Primary, secondary or less frequent causes of immune thrombocytopenia: A case report.

作者信息

Onisâi Minodora, Vlădăreanu Ana-Maria, Iordan Iuliana, Bumbea Horia, Găman Mihaela, Ciufu Cristina, Voican Irina, Cîșleanu Diana, Vasile Daniela, Marinescu Cristina, Nicolescu Anca, Spînu Andreea, Nistor Raluca, Alexandru Adrian

机构信息

Hematology Clinic, Emergency University Hospital, 050098 Bucharest, Romania.

Department of Hematology, 'Carol Davila' University of Medicine and Pharmacy, 050474 Bucharest, Romania.

出版信息

Exp Ther Med. 2021 Oct;22(4):1096. doi: 10.3892/etm.2021.10530. Epub 2021 Aug 2.

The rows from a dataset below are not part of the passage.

(* ===== verification/RuntimeFacts.v ===== *)
(** What the kernel guarantees over whole runs: the snapshots it emits, the
    accounts it releases, the answers it publishes, and what a second
    submission does to the first. *)

From S2P Require Export Runtime.

Section facts.
Context `{Engine}.

Lemma reproject_identity s :
  se_identity (reproject s) = se_identity s ∧ se_log (reproject s) = se_log s.
Proof. done. Qed.

Lemma submit_answer_identity s now id answers r s' :
  submit_answer s now id answers = (r, s') →
  rtc identity_step (se_identity s, se_log s) (se_identity s', se_log s').
Proof.
  unfold submit_answer, publish_tracked. destruct (prepare_answer _ _ _ _) as [intent|e].
  - destruct (on_publish (se_log s) intent) eqn:Ep; intros [= <- <-]; simpl;
      apply rtc_once, step_publish.
  - by intros [= <- <-].
Qed.

Lemma identity_pair (p : IdentityController * engine_log) s0 :
  identity_step s0 p → let '(c, log) := p in identity_step s0 (c, log).
Proof. by destruct p. Qed.

Lemma handle_identity s event m s' out o :
  handle s event m = (s', out, o) →
  rtc identity_step (se_identity s, se_log s) (se_identity s', se_log s').
Proof.
  destruct event as [[id answers|]|e|secret persist|e|rid ok e|frame| |id rid st|id rid|];
    simpl.
  - destruct (submit_answer _ _ _ _) as [[receipt|e] s1] eqn:Es;
      apply submit_answer_identity in Es; [destruct (moment_spawn m)|];
      by intros [= <- <- <-].
  - intros [= <- <- <-]. apply rtc_once, step_logout.
  - by intros [= <- <- <-].
  - unfold session_login. pose proof (step_login (se_identity s) (se_log s) secret persist).
    destruct (login _ _ _ _). intros [= <- <- <-]. by apply rtc_once.
  - intros [= <- <- <-]. apply rtc_once, step_restore_failed.
  - unfold session_credential_result.
    pose proof (step_credential_result (se_identity s) (se_log s) rid ok e).
    destruct (credential_result _ _ _ _ _). intros [= <- <- <-]. by apply rtc_once.
  - destruct (frame_window frame); by intros [= <- <- <-].
  - destruct (negb _); by intros [= <- <- <-].
  - unfold receipt_status. intros [= <- <- <-].
    destruct (se_submissions s !! id); [|done]. by destruct (negb _).
  - unfold receipt_closed. intros [= <- <- <-].
    destruct (se_submissions s !! id); [|done]. by destruct (_ && _).
  - by intros [= <- <- <-].
Qed.

Lemma event_loop_identity s events s' out r :
  event_loop s events = (s', out, r) →
  rtc identity_step (se_identity s, se_log s) (se_identity s', se_log s').
Proof.
  revert s out. induction events as [|[event m] events IH]; simpl; intros s out.
  { by intros [= <- <- <-]. }
  destruct (handle s event m) as [[s1 emitted] o] eqn:Eh. apply handle_identity in Eh.
  destruct o; [|by intros [= <- <- <-]..].
  destruct (event_loop s1 events) as [[s2 later] r'] eqn:El. intros [= <- <- <-].
  etrans; [done|]. by eapply IH.
Qed.

(** ** Phases *)
Lemma project_phase cfg rows evidence :
  snapshot_phase (project cfg rows evidence) = KListening.
Proof. unfold project. by destruct (foldl _ _ _) as [? [? ?]]. Qed.

Lemma handle_phase s event m s' out o :
  handle s event m = (s', out, o) → snapshot_phase (se_queue s) = KListening →
  snapshot_phase (se_queue s') = KListening ∧
  Forall (λ q, snapshot_phase q = KListening) out.
Proof.
  intros Hh Hq. assert (∀ s1, se_queue s1 = se_queue s →
    snapshot_phase (se_queue s1) = KListening) as Hsame by congruence.
  assert (∀ s1, snapshot_phase (se_queue s1) = KListening →
    snapshot_phase (se_queue (reproject s1)) = KListening) as Hre.
  { intros s1 Hs1. simpl. destruct (is_empty (se_rows s1)); [done|apply project_phase]. }
  enough (snapshot_phase (se_queue s') = KListening ∧
    (out = [] ∨ out = [snapshot s'])) as [Hp [-> | ->]].
  { by split. } { split; [done|]. by constructor. }
  revert Hh.
  destruct event as [[id answers|]|e|secret persist|e|rid ok e|frame| |id rid st|id rid|];
    simpl.
  - destruct (submit_answer _ _ _ _) as [[receipt|e] s1] eqn:Es;
      (assert (snapshot_phase (se_queue s1) = KListening) as Hs1;
      [revert Es; unfold submit_answer; destruct (prepare_answer _ _ _ _); simpl;
       [destruct (on_publish _ _)|]; by intros [= <- <-]|]);
      [destruct (moment_spawn m)|]; intros [= <- <- <-]; auto.
  - intros [= <- <- <-]. auto.
  - intros [= <- <- <-]. auto.
  - unfold session_login. destruct (login _ _ _ _). intros [= <- <- <-]. auto.
  - intros [= <- <- <-]. auto.
  - unfold session_credential_result. destruct (credential_result _ _ _ _ _).
    intros [= <- <- <-]. auto.
  - destruct (frame_window frame); intros [= <- <- <-]; [|auto].
    split; [|auto]. simpl. destruct (is_empty _); [done|apply project_phase].
  - destruct (negb _); intros [= <- <- <-]; auto.
  - intros [= <- <- <-]. unfold receipt_status.
    destruct (se_submissions s !! id); [|auto]. destruct (negb _); auto.
  - intros [= <- <- <-]. unfold receipt_closed.
    destruct (se_submissions s !! id); [|auto]. destruct (_ && _); auto.
  - intros [= <- <- <-]. auto.
Qed.

Lemma event_loop_phase s events s' out r :
  event_loop s events = (s', out, r) → snapshot_phase (se_queue s) = KListening →
  Forall (λ q, snapshot_phase q = KListening) out.
Proof.
  revert s out. induction events as [|[event m] events IH]; simpl; intros s out.
  { by intros [= <- <- <-]. }
  destruct (handle s event m) as [[s1 emitted] o] eqn:Eh.
  intros Hl Hq. apply handle_phase in Eh as [Hq1 Hem]; [|done].
  destruct o; [|by injection Hl as <- <- <-..].
  destruct (event_loop s1 events) as [[s2 later] r'] eqn:El. injection Hl as <- <- <-.
  apply Forall_app. split; [done|]. by eapply IH.
Qed.

Lemma run_inner_listening configuration st events out log r :
  run_inner configuration st events = (out, log, r) →
  Forall (λ q, snapshot_phase q = KListening) out.
Proof.
  unfold run_inner. intros Hr. repeat (case_match; simplify_eq); try by constructor.
  all: constructor; [done|]; by eapply event_loop_phase.
Qed.

(** A run that did not fail leaves no registration behind. *)
Lemma run_inner_released configuration st events out log :
  run_inner configuration st events = (out, log, Ok ()) → live log = [].
Proof.
  unfold run_inner. intros Hr. repeat (case_match; simplify_eq); try done.
  lazymatch goal with Hl : event_loop _ _ = _ |- _ =>
    apply event_loop_identity, identity_reachable_inv in Hl end.
  lazymatch goal with Hi : identity_inv _ _ |- _ => apply shutdown_live in Hi end.
  unfold session_shutdown. by destruct (shutdown _ _).
Qed.
End facts.

(** A kernel run emits a starting snapshot first and a stopped one last;
    in between every snapshot is a listening one, except for a single failed
    snapshot just before the end when the run failed; and a run that did not
    fail leaves no account registration behind in the engine. *)
Theorem run_lifecycle `{Engine} configuration st events :
  let emitted := (run configuration st events).1 in
  let log := (run configuration st events).2 in
  ∃ middle failure,
    emitted = lifecycle configuration KStarting :: middle ++ failure
                ++ [lifecycle configuration KStopped] ∧
    Forall (λ q, snapshot_phase q = KListening) middle ∧
    (failure = [] ∧ live log = [] ∨ ∃ error, failure = [failed configuration error]).
Proof.
  intros emitted log. subst emitted log. unfold run.
  destruct (run_inner configuration st events) as [[out log] r] eqn:Hr. simpl.
  pose proof (run_inner_listening _ _ _ _ _ _ Hr) as Hall. destruct r as [[]|error].
  - exists out, []. split_and!; [done..|]. left. split; [done|]. by eapply run_inner_released.
  - exists out, [failed configuration error]. split_and!; [done..|]. right. by exists error.
Qed.

(** What a submission that passes the checks publishes, and for which item. *)
Lemma prepare_answer_ok `{Engine, !Nip29Laws} s now id answers intent :
  identity_inv (se_identity s) (se_log s) →
  prepare_answer s now id answers = Ok intent →
  ∃ r item,
    id_account (se_identity s) = Some r ∧ live (se_log s) = [r] ∧
    active (se_log s) = Some (public_key r) ∧
    find_item (snapshot_items (se_queue s)) id = Some item ∧
    item_questions item ≠ [] ∧ item_answer item = None ∧
    valid_answer (item_questions item) (mkAnswerBundle [] (key_hex r) now answers) = true ∧
    intent_host intent = se_host s ∧ identity_override intent = Some (public_key r) ∧
    ∃ content, intent_payload intent = mkUnsigned (public_key r) now 9
      ([$"h"; cfg_group_id (se_configuration s)] ::
       answer_tags (mkFrozenAnswer (key_hex r) now (cfg_group_id (se_configuration s))
         (Contract.item_id item) (answer_content item answers) answers)) content.
Proof.
  intros [Hlive Hph Hact _ _] Hp. unfold prepare_answer in Hp.
  okay Hp as author Ha. passed Hp as _. okay Hp as item Hitem. passed Hp as Hq.
  passed Hp as Hans. passed Hp as Hv. apply ok_or_ok in Ha. apply ok_or_ok in Hitem. simpl in *.
  apply map_err_ok in Hp. unfold compose_answer in Hp. okay Hp as a Hpk.
  okay Hp as g Hg. okay Hp as eid He. okay Hp as c Hc. okay Hp as u Hvs.
  okay Hp as w Hw. injection Hp as <-. apply ok_or_ok in Hpk. apply ok_or_ok in Hw. simpl in *.
  unfold active_pubkey in Ha. case_bool_decide as Hphase; [|done].
  unfold phase_ok in Hph. unfold held in Hlive.
  destruct (id_pending (se_identity s)) as [[q r pk|q]|], (id_account (se_identity s)) as [r'|];
    try done; destruct Hph as [[? ?] ?] || destruct Hph as [? ?]; simplify_eq; try congruence.
  unfold key_hex in *. rewrite pk_parse_hex in Hpk. injection Hpk as <-.
  exists r', item. rewrite override_get, override_host, override_payload.
  rewrite (send_payload _ _ _ _ _ _ _ _ Hw), (send_host _ _ _ _ _ _ _ _ Hw).
  split_and!; try done; [by apply Hact|]. by eexists.
Qed.

(** C24: an answer is published only by a signed-in account, for an item in
    view that has questions and no answer yet, with values that fit them; the
    published intent is an event of that account for the group's host whose
    root is the item, and the submission is then shown as being sent. *)
Theorem submit_answer_safe `{Engine, !Nip29Laws} c0 log0 s now id answers receipt s' :
  rtc identity_step (new, []) (c0, log0) → se_identity s = c0 → se_log s = log0 →
  submit_answer s now id answers = (Ok receipt, s') →
  ∃ r item intent,
    id_account c0 = Some r ∧ active log0 = Some (public_key r) ∧
    find_item (snapshot_items (se_queue s)) id = Some item ∧
    item_questions item ≠ [] ∧ item_answer item = None ∧
    valid_answer (item_questions item) (mkAnswerBundle [] (key_hex r) now answers) = true ∧
    se_log s' = log0 ++ [PublishTracked intent (Ok receipt)] ∧
    intent_host intent = se_host s ∧
    unsigned_pubkey (intent_payload intent) = public_key r ∧
    unsigned_created_at (intent_payload intent) = now ∧
    [$"e"; Contract.item_id item; []; $"root"] ∈ unsigned_tags (intent_payload intent) ∧
    se_submissions s' !! id = Some (mkSubmission id Sending (Some receipt) None None).
Proof.
  intros Hinv%identity_reachable_inv <- <-. unfold submit_answer, publish_tracked.
  destruct (prepare_answer s now id answers) as [intent|e] eqn:Hp; [|done].
  apply prepare_answer_ok in Hp as (r & item & Hr & _ & Ha & Hitem & Hq & Hans & Hv & Hhost & _ &
    content & Hpay); [|done].
  destruct (on_publish _ _) as [n|e] eqn:Epub; [|done]. intros [= <- <-].
  exists r, item, intent. rewrite Hpay. split_and!; try done; simpl.
  - unfold answer_tags. set_solver.
  - by rewrite lookup_insert_eq.
Qed.

(** Submitting an answer again while it is being sent does not leave the
    first submission alone: it is shown as failed and its receipt is forgotten,
    so that no later status of the first publication is reflected, and the
    guard against sending twice no longer applies. *)
Theorem duplicate_submit_forgets_receipt `{Engine} s m id answers pk sub receipt :
  active_pubkey (se_identity s) = Some pk →
  se_submissions s !! id = Some sub → submission_phase sub = Sending →
  submission_receipt_id sub = Some receipt →
  ∃ s' error,
    handle s (EvAction (SubmitAnswer id answers)) m = (s', [snapshot s'], Continue) ∧
    se_log s' = se_log s ∧
    se_submissions s' !! id = Some (mkSubmission id SubmissionFailed None None (Some error)) ∧
    (∀ status, receipt_status s' id receipt status = s') ∧
    ∀ now answers', prepare_answer s' now id answers' =
      prepare_answer (set_submissions s (delete id (se_submissions s))) now id answers'.
Proof.
  intros Ha Hs Hph Hrec.
  assert (submit_answer s (moment_now m) id answers =
    (Err $"That answer is already being sent.", s)) as Hsub.
  { unfold submit_answer, prepare_answer. rewrite Ha, Hs. simpl.
    by rewrite bool_decide_eq_true_2. }
  exists (action_error s (Some id) $"That answer is already being sent."),
    $"That answer is already being sent.".
  simpl. rewrite Hsub. split_and!; [done|done|by rewrite lookup_insert_eq| |].
  - intros status. unfold receipt_status. simpl. by rewrite lookup_insert_eq.
  - intros now answers'. unfold prepare_answer. simpl.
    rewrite lookup_insert_eq, lookup_delete_eq. done.
Qed.

Import Example_nmp.
Import Example_engine.

(** A session with one account signed in and one unanswered item in view. *)
Module Example_session.
Definition cfg : KernelConfiguration :=
  mkConfiguration $"wss://relay.example" $"group" None None.
Definition opened : Session := new_session cfg (mkRelayUrl $"wss://relay.example").
Definition signed_in : Session := session_login opened $"secret" false.
Definition viewing : Session :=
  update_rows signed_in [Example_parse.item_row 49 5] (mkEvidence 1 0).
Definition root : str := repeat 49%N 64.
Definition answers : list QuestionAnswer := [mkQuestionAnswer $"q1" [$"a"]].
Definition submitted : result str N * Session := submit_answer viewing 9 root answers.
End Example_session.

Lemma submit_answer_safe_witness :
  match Example_session.submitted with
  | (Ok receipt, s') =>
      se_submissions s' !! Example_session.root =
        Some (mkSubmission Example_session.root Sending (Some receipt) None None)
  | _ => False
  end.
Proof.
  destruct Example_session.submitted as [[receipt|e] s'] eqn:E.
  - destruct (@submit_answer_safe nip29 engine nip29_laws
      (se_identity Example_session.viewing) (se_log Example_session.viewing)
      Example_session.viewing 9 Example_session.root Example_session.answers receipt s')
      as (r & item & intent & _ & _ & _ & _ & _ & _ & _ & _ & _ & _ & _ & Hs).
    + apply rtc_once.
      replace (se_identity Example_session.viewing, se_log Example_session.viewing)
        with (login new [] $"secret" false) by (vm_compute; reflexivity).
      apply step_login.
    + reflexivity.
    + reflexivity.
    + exact E.
    + exact Hs.
  - vm_compute in E. discriminate.
Defined.

Lemma duplicate_submit_forgets_receipt_witness :
  ∃ s' error,
    handle Example_session.submitted.2
      (EvAction (SubmitAnswer Example_session.root Example_session.answers))
      (mkMoment 10 None false) = (s', [snapshot s'], Continue) ∧
    se_submissions s' !! Example_session.root =
      Some (mkSubmission Example_session.root SubmissionFailed None None (Some error)).
Proof.
  destruct (@duplicate_submit_forgets_receipt nip29 engine Example_session.submitted.2
    (mkMoment 10 None false) Example_session.root Example_session.answers $"secret"
    (mkSubmission Example_session.root Sending (Some 2%N) None None) 2%N)
    as (s' & error & Hh & _ & Hs & _); try (vm_compute; reflexivity).
  exists s', error. split; [exact Hh|exact Hs].
Defined.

DOI:10.3892/etm.2021.10530
PMID:34504550
原文链接:https://pmc.ncbi.nlm.nih.gov/articles/PMC8383766/
Abstract

Primary immune thrombocytopenia (ITP) is characterized by isolated low platelet count and it is a diagnosis of exclusion, contrasting to secondary ITP. Therefore, a positive diagnosis is difficult and requires extensive investigation. Some of the underlying conditions that are associated with ITP are lymphoproliferative disorders and infections, especially viral ones. In the present study, the case of a patient diagnosed with diffuse large B-cell lymphoma, who received chemotherapy and autologous hematopoietic stem cell transplantation is presented. After a complete remission of four years, the patient presented with sudden intense hemorrhagic syndrome and severely decreased platelet count. The most frequent causes of secondary ITP were excluded, including lymphoma relapse, and intravenous corticosteroids were started. However, shortly after hospital admission, the patient developed neuro-psychiatric anomalies, fever and pancytopenia, and West-Nile encephalitis was diagnosed. Although the initial development was favorable, he started to complain of progressive severe muscle weakness and eventually succumbed to infectious complications in the setting of prolonged hospitalization, corticotherapy, and immobilization.

摘要

原发性免疫性血小板减少症(ITP)的特征是孤立性血小板计数低,它是一种排除性诊断,与继发性ITP形成对比。因此,做出阳性诊断很困难,需要进行广泛的检查。一些与ITP相关的潜在疾病是淋巴增殖性疾病和感染,尤其是病毒感染。在本研究中,介绍了一例被诊断为弥漫性大B细胞淋巴瘤的患者,该患者接受了化疗和自体造血干细胞移植。在完全缓解四年后,患者出现突然强烈的出血综合征,血小板计数严重下降。排除了继发性ITP的最常见原因,包括淋巴瘤复发,并开始使用静脉注射皮质类固醇。然而,入院后不久,患者出现神经精神异常、发热和全血细胞减少,并被诊断为西尼罗河脑炎。尽管最初病情发展良好,但他开始抱怨进行性严重肌肉无力,最终在长期住院、皮质激素治疗和制动的情况下死于感染并发症。